This is one of my favorite times of year, not because it’s the holiday season (that part is actually more stressful than enjoyable), but because it’s the perfect time to reflect on the past year’s progress and make plans for the upcoming year. I like to start doing this earlier in December, that way I’m ready to put the plan into action at the start of the year.
Make more money
Make sure you have a concrete goal to work toward. For example, you might want to increase your annual income by 10% or your monthly income by $500.
There are a few ways to make more money – increase your rates, take on more work, or establish additional revenue streams. There’s an upside and downside to each option. You may lose current clients if you increase their rates. Increasing your workload may leave you with less time for other activities. And it can take time to start generating income from a new revenue stream.
Save more money
I need to do this more in 2013. I have a few big goals to reach in the upcoming years and saving money will be critical for reaching them.
Putting more money into savings means reducing your current spending or increasing your income or both. Again, a concrete savings goal will be easier to achieve, e.g. save $300 each month or save $1,500 for trip to Disney.
Budgeting is tricky for freelance writers and other self-employed workers because our incomes vary each month. One month you could make well over what you need to cover your expenses and the next month your income may only cover a few of your expenses.
Budgeting takes practice so it’s important not to give up on a budget that doesn’t work right away. The other important thing is that you don’t spend all the extra money you make during those great months. Instead, save that money and use it in the months that you don’t earn as much.
Set aside money for taxes first
I admit, sometimes it’s hard to set money aside for income taxes. But, it’s something you have to do if you live in America and you’re full-time self-employed. Skipping your taxes may seem easier, but when tax time comes around, you’ll regret it. It’s much easier to set aside a few hundred dollars each month than it is to come up with a few thousand dollars at tax time.
Check your credit
Make it a point to check your credit each year. Get your free credit reports (three of them) through AnnualCreditReport.com and a free credit score through CreditKarma.com or CreditSesame.com. Watch out for “free” credit reports or scores through any other site. They’ll probably ask for your credit card number, enroll you in a trial subscription, and charge your credit card if you don’t cancel.

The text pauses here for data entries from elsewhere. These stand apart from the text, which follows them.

Lemma durable_saved_list s : durable s →
  NoDup (block_id <$> (map_to_list (db_blocks (db_of s))).*2) ∧
  parents_older (map_to_list (db_blocks (db_of s))).*2 ∧
  (∀ b, b ∈ (map_to_list (db_blocks (db_of s))).*2 ↔ db_blocks (db_of s) !! block_id b = Some b) ∧
  (∀ q, q ∈ (map_to_list (db_quorum_certs (db_of s))).*2 ↔
     db_quorum_certs (db_of s) !! bi_id (certified_block q) = Some q).
Proof.
  intros Hd.
  assert (∀ b, b ∈ (map_to_list (db_blocks (db_of s))).*2 ↔ db_blocks (db_of s) !! block_id b = Some b) as Hin.
  { intros b. rewrite list_elem_of_fmap. split.
    - intros ([k b'] & -> & Hkb%elem_of_map_to_list). cbn. by rewrite (proj1 (du_saved s Hd _ _ Hkb)).
    - intros Hb. exists (block_id b, b). by rewrite elem_of_map_to_list. }
  split_and!; [| |done|].
  - assert (block_id <$> (map_to_list (db_blocks (db_of s))).*2 = (map_to_list (db_blocks (db_of s))).*1) as ->;
      [|apply NoDup_fst_map_to_list].
    rewrite <-list_fmap_compose. apply list_fmap_ext. intros i [k b] Hi%list_elem_of_lookup_2%elem_of_map_to_list.
    cbn. apply (du_saved s Hd _ _ Hi).
  - intros p b Hp%Hin Hb%Hin Hpar.
    destruct (known_parent Hknown p b (proj2 (du_saved s Hd _ _ Hp)) (proj2 (du_saved s Hd _ _ Hb)) Hpar) as [He Hr].
    unfold block_key_le. rewrite He, N.ltb_irrefl, N.eqb_refl. cbn. by apply N.leb_gt.
  - intros q. rewrite list_elem_of_fmap. split.
    + intros ([k q'] & -> & Hkb%elem_of_map_to_list). cbn. by rewrite (proj1 (du_saved_certs s Hd _ _ Hkb)).
    + intros Hq. exists (bi_id (certified_block q), q). by rewrite elem_of_map_to_list.
Qed.

(** The blocks below [x] in the tree hang on it in the database. *)
Lemma desc_hangs s x k b :
  durable s → desc (id_to_block (bs_inner s)) (commit_root_id (bs_inner s)) x →
  desc (id_to_block (bs_inner s)) x k → k ≠ x → get_block (bs_inner s) k = Some b →
  hangs (map_to_list (db_blocks (db_of s))).*2 x (eb_block b).
Proof.
  intros Hd Hx Hk. destruct (durable_saved_list s Hd) as (_ & _ & Hin & _).
  pose proof (tw_links _ (du_wf s Hd)) as Hl. revert b.
  induction Hk as [|p lb c Hp IH Hlb Hc]; intros b Hne Hb; [done|].
  destruct (w_child _ Hl _ _ _ Hlb Hc) as (lc & Hlc & Hpar & _).
  assert (b = lb_executed_block lc) as -> by (unfold get_block in Hb; rewrite Hlc in Hb; by injection Hb).
  assert (eb_block (lb_executed_block lc) ∈ (map_to_list (db_blocks (db_of s))).*2) as Hmem.
  { apply Hin. pose proof (w_id _ Hl _ _ Hlc : block_id (eb_block (lb_executed_block lc)) = c) as ->.
    apply (du_blocks s Hd); [|done]. apply (desc_trans _ _ x); [done|]. by econstructor. }
  destruct (decide (p = x)) as [->|Hpx]; [by apply hangs_child|].
  apply (hangs_step _ _ _ (eb_block (lb_executed_block lb))); [done| |].
  - apply IH; [done|]. unfold get_block. by rewrite Hlb.
  - pose proof (w_id _ Hl _ _ Hlb : block_id (eb_block (lb_executed_block lb)) = p) as ->. done.
Qed.

Lemma recovery_succeeds s li x vote meta tc :
  durable s → ledger_at s li x →
  ∃ rd, recovery_data_new vote (mkLedgerRecoveryData li) (map_to_list (db_blocks (db_of s))).*2 meta
      (map_to_list (db_quorum_certs (db_of s))).*2 tc = Ok rd ∧
    recovered x li (map_to_list (db_blocks (db_of s))).*2 (map_to_list (db_quorum_certs (db_of s))).*2 rd.
Proof.
  intros Hd [Hx Hends Hbelow Hcert (k & Hk & Hkc & Hkx) Hmatch].
  destruct (durable_saved_list s Hd) as (Hnd & Holder & Hinb & Hinq).
  assert (∀ k, desc (id_to_block (bs_inner s)) (commit_root_id (bs_inner s)) k →
    is_Some (get_quorum_cert_for_block (bs_inner s) k) → ∃ qc, qc ∈ (map_to_list (db_quorum_certs (db_of s))).*2 ∧
    bi_id (certified_block qc) = k ∧ bi_id (qc_commit_info qc) = commit_of k) as Hsaved.
  { intros j Hj Hq. destruct (du_certs s Hd j Hj Hq) as [qc Hqc].
    destruct (du_saved_certs s Hd _ _ Hqc) as [Hid Hcom]. exists qc. split; [|done]. apply Hinq. by rewrite Hid. }
  pose proof (recovery_data_spec vote (mkLedgerRecoveryData li) (map_to_list (db_blocks (db_of s))).*2
    meta (map_to_list (db_quorum_certs (db_of s))).*2 tc x li (map_to_list (db_blocks (db_of s))).*2
    (map_to_list (db_quorum_certs (db_of s))).*2) as Hrec.
  specialize (Hrec ltac:(unfold ledger_root; cbn [storage_ledger]; by rewrite Hends, <-Hx) Hnd Holder).
  destruct (recovery_data_new _ _ _ _ _ _) as [rd|e|].
  - exists rd. by destruct Hrec.
  - exfalso. destruct Hrec as [Hn|[Hn|Hn]]; apply Hn, list_elem_of_fmap.
    + destruct (desc_exists _ (tw_links _ (du_wf s Hd)) _ _ (tw_commit _ (du_wf s Hd)) Hbelow) as [lb Hlb].
      exists (eb_block (lb_executed_block lb)).
      pose proof (w_id _ (tw_links _ (du_wf s Hd)) _ _ Hlb : block_id (eb_block (lb_executed_block lb)) = x) as Hid.
      split; [done|]. apply Hinb. rewrite Hid. apply (du_blocks s Hd); [done|]. unfold get_block. by rewrite Hlb.
    + destruct (Hsaved x Hbelow Hcert) as (qc & ? & ? & _). by exists qc.
    + destruct (Hsaved k Hk Hkc) as (qc & ? & _ & ?). exists qc. split; [congruence|done].
  - exfalso. destruct Hrec as (qc & Hqc%Hinq & Hid & Hm). by rewrite (Hmatch _ _ Hqc Hid) in Hm.
Qed.


(** ** Building the store from recovered blocks *)

(** The executor computes every block. *)
Class TotalExecutor := {
  compute_returns block parent w : ∃ r w', compute block parent w = (Ok r, w');
  prefetch_returns block w : ∃ w', prefetch_payload_data block w = (Ok tt, w');
}.
Context `{!TotalExecutor}.

(** The certificate is for the block, as far as ordering goes. *)
Definition certifies (qc : QuorumCert) (b : Block) : Prop :=
  match_ordered_only (gen_block_info b 0 0 None) (certified_block qc) = true.

Lemma save_tree_no_faults blocks qcs s :
  db_faults (db_of s) = [] → blocks ≠ [] ∨ qcs ≠ [] →
  ∃ s', on_world (save_tree blocks qcs) s = (Ok tt, s') ∧ bs_inner s' = bs_inner s ∧ db_faults (db_of s') = [].
Proof.
  intros Hf Hne. unfold on_world, zoom. cbn [save_tree paired_storage storage_write_proxy].
  unfold on_storage, zoom, swp_save_tree, on_db, zoom, save_blocks_and_quorum_certificates.
  set (batch := _ ++ _). destruct (db_commit_no_faults batch _ Hf) as (db & Hc & Hdb).
  assert (match blocks with
          | [] => match qcs with [] => mlift (Err (fmt "Consensus block and qc data is empty!" [])) | _ => db_commit batch end
          | _ => db_commit batch end (swp_db (bs_world s).1) = (Ok tt, db)) as -> by (destruct blocks, qcs; naive_solver).
  eexists. split_and!; [done|done|done].
Qed.

Lemma execute_and_insert_run block s t' eb :
  db_faults (db_of s) = [] → get_block (bs_inner s) (block_id block) = None →
  (∃ root, get_block (bs_inner s) (ordered_root_id (bs_inner s)) = Some root ∧ eb_round root < block_round block) →
  (∀ scr, insert_block (bs_inner s) (mkExecutedBlock block scr) = Ok (eb scr, t' scr)) →
  ∃ scr s', execute_and_insert_block block s = (Ok (eb scr), s') ∧ bs_inner s' = t' scr ∧ db_faults (db_of s') = [].
Proof.
  intros Hf Hnew (root & Hroot & Hr) Hins. unfold execute_and_insert_block. rewrite mget_bind, Hnew.
  erewrite (M_run_bind _ _ root) by (unfold read_inner, ordered_root; by rewrite Hroot).
  rewrite (mlift_bind _ tt) by (by rewrite (proj2 (N.ltb_lt _ _) Hr)).
  destruct (compute_returns block (block_parent_id block) (bs_world s)) as (scr & w1 & E1).
  set (s1 := mkBlockStore (bs_inner s) w1 (back_pressure_limit s)).
  assert (execute_or_recover block s = (Ok (mkExecutedBlock block scr), s1)) as Eexec.
  { unfold execute_or_recover, execute_block. erewrite (M_run_bind _ _ scr s s1); [done|].
    apply on_world_run. by exists w1. }
  erewrite (M_run_bind _ _ (mkExecutedBlock block scr) s s1) by (apply mmap_err_run; eexists; split; [exact Eexec|done]).
  destruct (prefetch_returns block w1) as (w2 & E2). set (s2 := mkBlockStore (bs_inner s) w2 (back_pressure_limit s)).
  erewrite (M_run_bind _ _ tt s1 s2).
  2: { apply mmap_err_run. exists (Ok tt). split; [|done]. apply on_world_run. by exists w2. }
  assert (db_faults (db_of s2) = []) as Hf2.
  { rewrite <-Hf. unfold db_of. cbn [bs_world s2]. rewrite (prefetch_keeps_db _ _ _ _ E2).
    by rewrite (compute_keeps_db _ _ _ _ _ E1). }
  destruct (save_tree_no_faults [block] [] s2 Hf2) as (s3 & E3 & Et3 & Hf3); [by left|].
  erewrite (M_run_bind _ _ tt s2 s3) by (apply mmap_err_run; eexists; split; [exact E3|done]).
  exists scr. unfold write_inner. rewrite Et3. cbn [bs_inner s2]. rewrite Hins.
  eexists. split_and!; [done|done|done].
Qed.

(** The store while it is built: a tree of the root and the blocks inserted so far. *)
Record building (root : Block) (done : list Block) (s : store) : Prop := {
  bu_wf : tree_wf (bs_inner s);
  bu_commit : commit_root_id (bs_inner s) = block_id root;
  bu_ordered : ordered_root_id (bs_inner s) = block_id root;
  bu_faults : db_faults (db_of s) = [];
  bu_blocks b : b ∈ root :: done → ∃ eb, get_block (bs_inner s) (block_id b) = Some eb ∧ eb_block eb = b;
  bu_only k eb : get_block (bs_inner s) k = Some eb → eb_block eb ∈ root :: done;
  bu_desc k : is_Some (get_block (bs_inner s) k) → desc (id_to_block (bs_inner s)) (block_id root) k;
}.

Lemma building_get root done s k eb :
  building root done s → get_block (bs_inner s) k = Some eb → block_id (eb_block eb) = k.
Proof. intros Hb. apply (get_block_id _ (tw_links _ (bu_wf _ _ _ Hb))). Qed.

Lemma building_insert_ok root done s block scr :
  building root done s → known block → (∀ b, b ∈ root :: done → known b ∧ block_parent_id b ≠ block_id block) →
  insert_ok (bs_inner s) (mkExecutedBlock block scr).
Proof.
  intros Hb Hk Hall. split.
  - intros lp Hlp. assert (get_block (bs_inner s) (block_parent_id block) = Some (lb_executed_block lp)) as Hget
      by (apply get_block_Some; by exists lp).
    apply (known_parent Hknown (eb_block (lb_executed_block lp)) block); [|done|].
    + apply Hall. by apply (bu_only _ _ _ Hb _ _ Hget).
    + symmetry. by apply (building_get root done s).
  - intros c lc Hc. apply Hall, (bu_only _ _ _ Hb c). unfold get_block. by rewrite Hc.
Qed.

Lemma building_step root done s block scr s' t' :
  building root done s → bs_inner s' = t' → db_faults (db_of s') = [] → tree_wf t' →
  get_block t' (block_id block) = Some (mkExecutedBlock block scr) →
  (∀ k, k ≠ block_id block → get_block t' k = get_block (bs_inner s) k) →
  (∀ r k, k ≠ block_id block → desc (id_to_block t') r k ↔ desc (id_to_block (bs_inner s)) r k) →
  (∃ m, t' = with_blocks (bs_inner s) m) → (block_id block ∉ block_id <$> root :: done) →
  is_Some (get_block (bs_inner s) (block_parent_id block)) →
  building root (done ++ [block]) s'.
Proof.
  intros Hb Et Hf Hwf Hget Hother Hdesc [m Em] Hnew [ebp Hgp].
  assert (∀ b, b ∈ root :: done → block_id b ≠ block_id block) as Hne.
  { intros b Hin Heq. apply Hnew, list_elem_of_fmap. by exists b. }
  assert (block_parent_id block ≠ block_id block) as Hpne.
  { rewrite <-(building_get _ _ _ _ _ Hb Hgp). by apply Hne, (bu_only _ _ _ Hb _ _ Hgp). }
  split; rewrite ?Et; try done.
  - rewrite Em. apply Hb.
  - rewrite Em. apply Hb.
  - intros b Hin. rewrite app_comm_cons, elem_of_app, list_elem_of_singleton in Hin.
    destruct Hin as [Hin| ->]; [|by eexists]. rewrite Hother by auto. by apply Hb.
  - intros k eb Hk. rewrite app_comm_cons, elem_of_app, list_elem_of_singleton.
    destruct (decide (k = block_id block)) as [->|Hkb]; [right; rewrite Hget in Hk; by injection Hk as <-|left].
    rewrite Hother in Hk by done. by apply (bu_only _ _ _ Hb k).
  - intros k [eb Hk]. destruct (decide (k = block_id block)) as [->|Hkb].
    + apply get_block_Some in Hget as (lb & Hlb & Elb).
      assert (get_block t' (block_parent_id block) = Some ebp) as Hgp' by by rewrite Hother.
      apply get_block_Some in Hgp' as (lp & Hlp & _).
      apply (desc_step _ _ (block_parent_id block) lp); [|done|].
      * apply Hdesc; [done|]. apply (bu_desc _ _ _ Hb). by eexists.
      * apply (w_link _ (tw_links _ Hwf) _ lb); [done|]. unfold lb_parent. by rewrite Elb.
    + apply Hdesc; [done|]. apply (bu_desc _ _ _ Hb). rewrite <-Hother by done. by eexists.
Qed.
Lemma retrieve_loop_honest peer target n id fuel : ∀ result l size failed peers w,
  honest_peer peer → tree_path id target (result ++ l) → l ≠ [] → lenN result + lenN l ≤ n → 0 < size →
  lenN l < N.of_nat fuel →
  ∃ w', retrieve_loop fuel rt id target n (lenN result) (chain_end id result) result size failed peer peers w =
    (Ok (result ++ l), w').
Proof.
  induction fuel as [|fuel IH]; intros result l size failed peers w Hp Hpath Hne Hn Hsize Hfuel; [lia|].
  assert (0 < lenN l) as Hl by (destruct l; [done|unfold lenN; cbn; lia]).
  cbn [retrieve_loop]. rewrite (proj2 (N.leb_gt _ _)) by lia.
  destruct (retrieval_timeout (E := anyhow) (failed + 1)) as [timeout| |] eqn:Et;
    [|unfold retrieval_timeout in Et; destruct (N.ltb_spec 0 (failed + 1)); [done|lia]..].
  rewrite (mlift_bind _ timeout) by done.
  set (size' := size `min` (n - lenN result)). set (req := mkBlockRetrievalRequest _ _ _).
  pose proof (tree_path_drop _ _ _ _ Hpath Hne) as Hrest.
  destruct (request_honest peer req timeout target l w Hp) as (w1 & E1); [done|done|unfold req, size'; cbn; lia|].
  rewrite E1. cbn [req brq_num_blocks]. destruct (N.leb_spec (lenN l) size') as [Hle|Hlt].
  { cbn [brr_status brr_blocks]. by exists w1. }
  cbn [brr_status brr_blocks].
  set (k := N.to_nat size'). assert ((0 < k)%nat ∧ (k < length l)%nat) as [Hk Hk'] by (unfold k, lenN in *; lia).
  destruct (last (take k l)) as [b|] eqn:El.
  2: { apply last_None, (f_equal length) in El. rewrite length_take in El. cbn in El. lia. }
  assert (lenN result + lenN (take k l) = lenN (result ++ take k l)) as ->
    by (unfold lenN; rewrite length_app; lia).
  assert (block_parent_id b = chain_end id (result ++ take k l)) as ->
    by (rewrite chain_end_app; unfold chain_end at 1; by rewrite El).
  assert (result ++ l = (result ++ take k l) ++ drop k l) as -> by by rewrite <-app_assoc, take_drop.
  apply IH; [done| | | |unfold size'; lia|].
  - by rewrite <-app_assoc, take_drop.
  - intros Hnil%(f_equal length). rewrite length_drop in Hnil. cbn in Hnil. lia.
  - unfold lenN in *. rewrite length_app, length_take, length_drop. lia.
  - unfold lenN in *. rewrite length_drop. lia.
Qed.

(** C33: Catching up succeeds: a node that asks a peer whose tree holds a path of verified blocks
    from the id back to the target, of at most as many blocks as it asks for, retrieves exactly
    that path, in batches of at most ten blocks. *)
Theorem retrieve_from_honest_peer id target n peers l w
    (Hpeer : honest_peer (preferred_peer rt)) (Hpeers : peers ≠ [])
    (Hpath : tree_path id target l) (Hn : lenN l ≤ n) :
  ∃ w', retrieve_block_for_id rt id target peers n w = (Ok l, w').
Proof.
  unfold retrieve_block_for_id. rewrite bool_decide_false by done.
  erewrite (M_run_bind _ _ (preferred_peer rt, remove_first (preferred_peer rt) peers) w w).
  2: { apply mmap_err_run. exists (Ok (preferred_peer rt, remove_first (preferred_peer rt) peers)). split; [|done]. unfold pick_peer.
       rewrite (mlift_bind _ tt) by by rewrite bool_decide_true. reflexivity. }
  destruct (retrieve_loop_honest (preferred_peer rt) target n id (N.to_nat (n + MAX_FAILED_ATTEMPTS + 1)) [] l
    MAX_BLOCKS_PER_REQUEST 0 (remove_first (preferred_peer rt) peers) w) as (w1 & E1); try done.
  { apply Hpath. } { unfold MAX_FAILED_ATTEMPTS. lia. }
  change (lenN (@nil Block)) with 0 in E1. change (chain_end id []) with id in E1. rewrite app_nil_l in E1. rewrite (M_run_bind _ _ _ _ _ E1).
  destruct (last l) as [b|] eqn:El; [|by apply last_None, (tp_nonempty _ _ _ Hpath) in El].
  rewrite (mlift_bind _ b) by done. apply last_Some in El as [l' ->].
  rewrite (mlift_bind _ tt); [by exists w1|].
  by rewrite (proj2 (tp_end _ _ _ Hpath l' b [] eq_refl) eq_refl), N.eqb_refl.
Qed.
End honest.

(** ** A peer with one block *)

Section sample.
#[local] Existing Instance sample_bls.
#[local] Existing Instance sample_hashes.

Definition sample_served : BlockTree :=
  mkBlockTree {[block_id sample_nil_block := linkable_block_new (mkExecutedBlock sample_nil_block scr_new_dummy)]}
    (block_id sample_nil_block) (block_id sample_nil_block) (block_id sample_nil_block)
    (sample_qc 1 1) None (sample_qc 1 1) (sample_qc 1 1) ∅ [] 10.
Lemma sample_served_in b : in_tree sample_served b → b = sample_nil_block.
Proof.
  intros (eb & Hget & <-). unfold get_block, sample_served in Hget. cbn [id_to_block] in Hget.
  rewrite fmap_Some in Hget. by destruct Hget as (lb & [_ <-]%lookup_singleton_Some & ->).
Qed.
Lemma sample_served_wf : tree_wf sample_served.
Proof.
  split; cbn [sample_served id_to_block commit_root_id ordered_root_id highest_certified_block_id pruned_block_ids
    max_pruned_blocks_in_mem].
  - split.
    + by intros k lb [<- <-]%lookup_singleton_Some.
    + intros k lb c [<- <-]%lookup_singleton_Some Hc. cbn in Hc. set_solver.
    + intros k lb lp [<- <-]%lookup_singleton_Some [E1 _]%lookup_singleton_Some. vm_compute in E1. discriminate E1.
  - rewrite lookup_singleton_eq. by eexists.
  - constructor.
  - constructor.
  - intros lr [_ <-]%lookup_singleton_Some [lp [E1 _]%lookup_singleton_Some]. vm_compute in E1. discriminate E1.
  - constructor.
  - by intros k ?%not_elem_of_nil.
  - intros l1 k l2 lb E1. by destruct l1.
  - unfold lenN. cbn. lia.
Qed.
Lemma sample_served_verified now b : in_tree sample_served b →
  validate_signature b sample_verifier = Ok tt ∧ well_formed now b ∧ block_round b + 1 < 2 ^ 64.
Proof.
  intros ->%sample_served_in. split_and!; [vm_compute; reflexivity| |vm_compute; reflexivity].
  apply verify_well_formed_iff; [vm_compute; reflexivity|]. reflexivity.
Qed.

Definition sample_network : Network unit := {|
  send_rpc _ req _ := mret (Some (process_block_retrieval sample_served req));
  send_commit_proof _ := mret tt;
  send_epoch_change _ := mret tt;
  broadcast_epoch_change _ := mret tt;
  current_micros := mret 0;
  gen_range _ := mret 0%nat;
|}.
#[local] Existing Instance sample_network.
Definition sample_retriever : BlockRetriever := mkBlockRetriever 1 sample_verifier 2 [1; 2; 4].
Lemma sample_network_returns : NetworkReturns (W := unit).
Proof. split; [done|by repeat eexists|]. intros n w Hn. by exists 0%nat, w. Qed.

Lemma served_response_verifies_witness :
  block_retrieval_response_verify 0 (process_block_retrieval sample_served sample_request) sample_request
    sample_verifier = Ok tt.
Proof. apply (served_response_verifies sample_served sample_served_wf), sample_served_verified. Defined.


Lemma retrieve_from_honest_peer_witness :
  ∃ w', retrieve_block_for_id sample_retriever (block_id sample_nil_block) (block_id sample_nil_block) [2; 4] 3 tt =
    (Ok [sample_nil_block], w').
Proof.
  apply (retrieve_from_honest_peer sample_served sample_served_wf).
  - split; [done|by repeat eexists|by repeat eexists|apply sample_served_verified].
  - done.
  - split; [by split| | |done].
    + intros b ->%list_elem_of_singleton. exists (mkExecutedBlock sample_nil_block scr_new_dummy).
      split; [vm_compute; reflexivity|done].
    + intros [|b1 [|b2 l1]] b l2 E; cbn in E; simplify_eq. done.
  - vm_compute. discriminate.
Defined.
End sample.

Contribute to a retirement plan
There are tax advantages for most retirement contributions. But the tax advantages are a great fringe benefit of saving for retirement. The real benefit of retirement savings, of having money when you decide to stop working, won’t come for several more years. It never really gets easy to set money aside for retirement, but when the time comes to quit writing, you’ll be glad you made the sacrifice.
These are just a few examples of annual goals. What are your financial goals for next year?